Your objective -
After locating the line containing "[retriesCount set_retriesCount set_headers]; congruence", transcribe that line and all following lines exactly, stopping only at the end of the records.
================================
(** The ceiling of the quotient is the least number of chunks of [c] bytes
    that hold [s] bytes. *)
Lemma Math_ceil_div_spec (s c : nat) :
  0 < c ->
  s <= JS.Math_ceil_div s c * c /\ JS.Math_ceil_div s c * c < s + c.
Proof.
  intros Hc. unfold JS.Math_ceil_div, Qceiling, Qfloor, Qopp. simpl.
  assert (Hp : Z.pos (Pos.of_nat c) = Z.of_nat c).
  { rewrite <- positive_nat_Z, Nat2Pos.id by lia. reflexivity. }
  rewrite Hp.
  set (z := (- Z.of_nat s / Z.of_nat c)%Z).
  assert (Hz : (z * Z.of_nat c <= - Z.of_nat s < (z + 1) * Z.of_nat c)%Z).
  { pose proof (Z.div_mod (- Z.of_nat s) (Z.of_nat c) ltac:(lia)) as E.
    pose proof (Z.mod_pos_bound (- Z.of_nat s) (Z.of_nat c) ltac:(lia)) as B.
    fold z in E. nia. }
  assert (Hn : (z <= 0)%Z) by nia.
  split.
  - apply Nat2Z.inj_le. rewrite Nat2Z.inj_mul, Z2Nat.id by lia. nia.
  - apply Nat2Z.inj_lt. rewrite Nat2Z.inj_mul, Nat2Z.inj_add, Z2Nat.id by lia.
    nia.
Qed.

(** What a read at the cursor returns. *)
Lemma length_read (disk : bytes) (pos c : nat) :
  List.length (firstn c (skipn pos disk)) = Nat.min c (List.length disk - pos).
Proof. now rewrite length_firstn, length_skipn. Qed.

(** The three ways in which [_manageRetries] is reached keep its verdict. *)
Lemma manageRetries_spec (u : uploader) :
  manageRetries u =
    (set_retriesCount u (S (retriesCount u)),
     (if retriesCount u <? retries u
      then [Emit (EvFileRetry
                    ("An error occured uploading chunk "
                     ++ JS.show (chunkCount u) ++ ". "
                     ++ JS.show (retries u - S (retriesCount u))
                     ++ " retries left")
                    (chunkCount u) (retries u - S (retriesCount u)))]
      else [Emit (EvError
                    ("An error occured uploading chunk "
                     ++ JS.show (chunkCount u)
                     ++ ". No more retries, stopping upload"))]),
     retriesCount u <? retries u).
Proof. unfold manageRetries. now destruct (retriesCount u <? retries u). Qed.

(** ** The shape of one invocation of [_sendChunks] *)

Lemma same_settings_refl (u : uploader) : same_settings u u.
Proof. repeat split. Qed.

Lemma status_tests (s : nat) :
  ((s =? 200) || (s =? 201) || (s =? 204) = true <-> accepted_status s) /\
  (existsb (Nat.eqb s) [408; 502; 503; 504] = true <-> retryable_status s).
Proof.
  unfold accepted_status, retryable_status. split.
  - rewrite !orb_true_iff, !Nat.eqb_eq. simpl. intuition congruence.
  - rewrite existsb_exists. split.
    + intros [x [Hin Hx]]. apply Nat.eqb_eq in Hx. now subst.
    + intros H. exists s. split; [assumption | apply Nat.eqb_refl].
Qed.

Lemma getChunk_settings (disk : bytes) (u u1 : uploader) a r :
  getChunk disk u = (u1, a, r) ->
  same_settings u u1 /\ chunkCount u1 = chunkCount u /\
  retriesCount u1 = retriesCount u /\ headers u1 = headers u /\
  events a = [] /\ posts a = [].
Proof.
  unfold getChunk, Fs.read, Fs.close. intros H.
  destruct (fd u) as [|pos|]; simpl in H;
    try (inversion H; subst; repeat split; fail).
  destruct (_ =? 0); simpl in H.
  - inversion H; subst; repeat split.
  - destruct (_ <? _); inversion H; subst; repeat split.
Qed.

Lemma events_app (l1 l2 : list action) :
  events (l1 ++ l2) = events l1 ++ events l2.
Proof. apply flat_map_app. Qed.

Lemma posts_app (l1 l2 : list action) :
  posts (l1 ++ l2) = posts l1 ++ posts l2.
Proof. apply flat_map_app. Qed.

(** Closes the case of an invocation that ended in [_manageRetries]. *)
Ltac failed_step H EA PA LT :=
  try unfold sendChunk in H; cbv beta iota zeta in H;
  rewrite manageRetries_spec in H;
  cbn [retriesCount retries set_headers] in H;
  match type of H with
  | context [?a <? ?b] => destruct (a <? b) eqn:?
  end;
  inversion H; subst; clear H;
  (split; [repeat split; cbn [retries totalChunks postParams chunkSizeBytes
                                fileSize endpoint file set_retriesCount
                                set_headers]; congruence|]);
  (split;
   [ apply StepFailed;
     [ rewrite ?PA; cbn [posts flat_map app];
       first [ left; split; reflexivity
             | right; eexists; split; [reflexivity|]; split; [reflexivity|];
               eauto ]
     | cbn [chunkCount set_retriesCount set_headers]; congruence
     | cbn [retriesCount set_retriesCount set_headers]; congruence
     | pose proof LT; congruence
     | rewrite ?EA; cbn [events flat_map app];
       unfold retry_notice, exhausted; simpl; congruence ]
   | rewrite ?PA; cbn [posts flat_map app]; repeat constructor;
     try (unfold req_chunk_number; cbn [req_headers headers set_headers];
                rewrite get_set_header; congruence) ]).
================================
Task output -
     | cbn [retriesCount set_retriesCount set_headers]; congruence
     | pose proof LT; congruence
     | rewrite ?EA; cbn [events flat_map app];
       unfold retry_notice, exhausted; simpl; congruence ]
   | rewrite ?PA; cbn [posts flat_map app]; repeat constructor;
     try (unfold req_chunk_number; cbn [req_headers headers set_headers];
                rewrite get_set_header; congruence) ]).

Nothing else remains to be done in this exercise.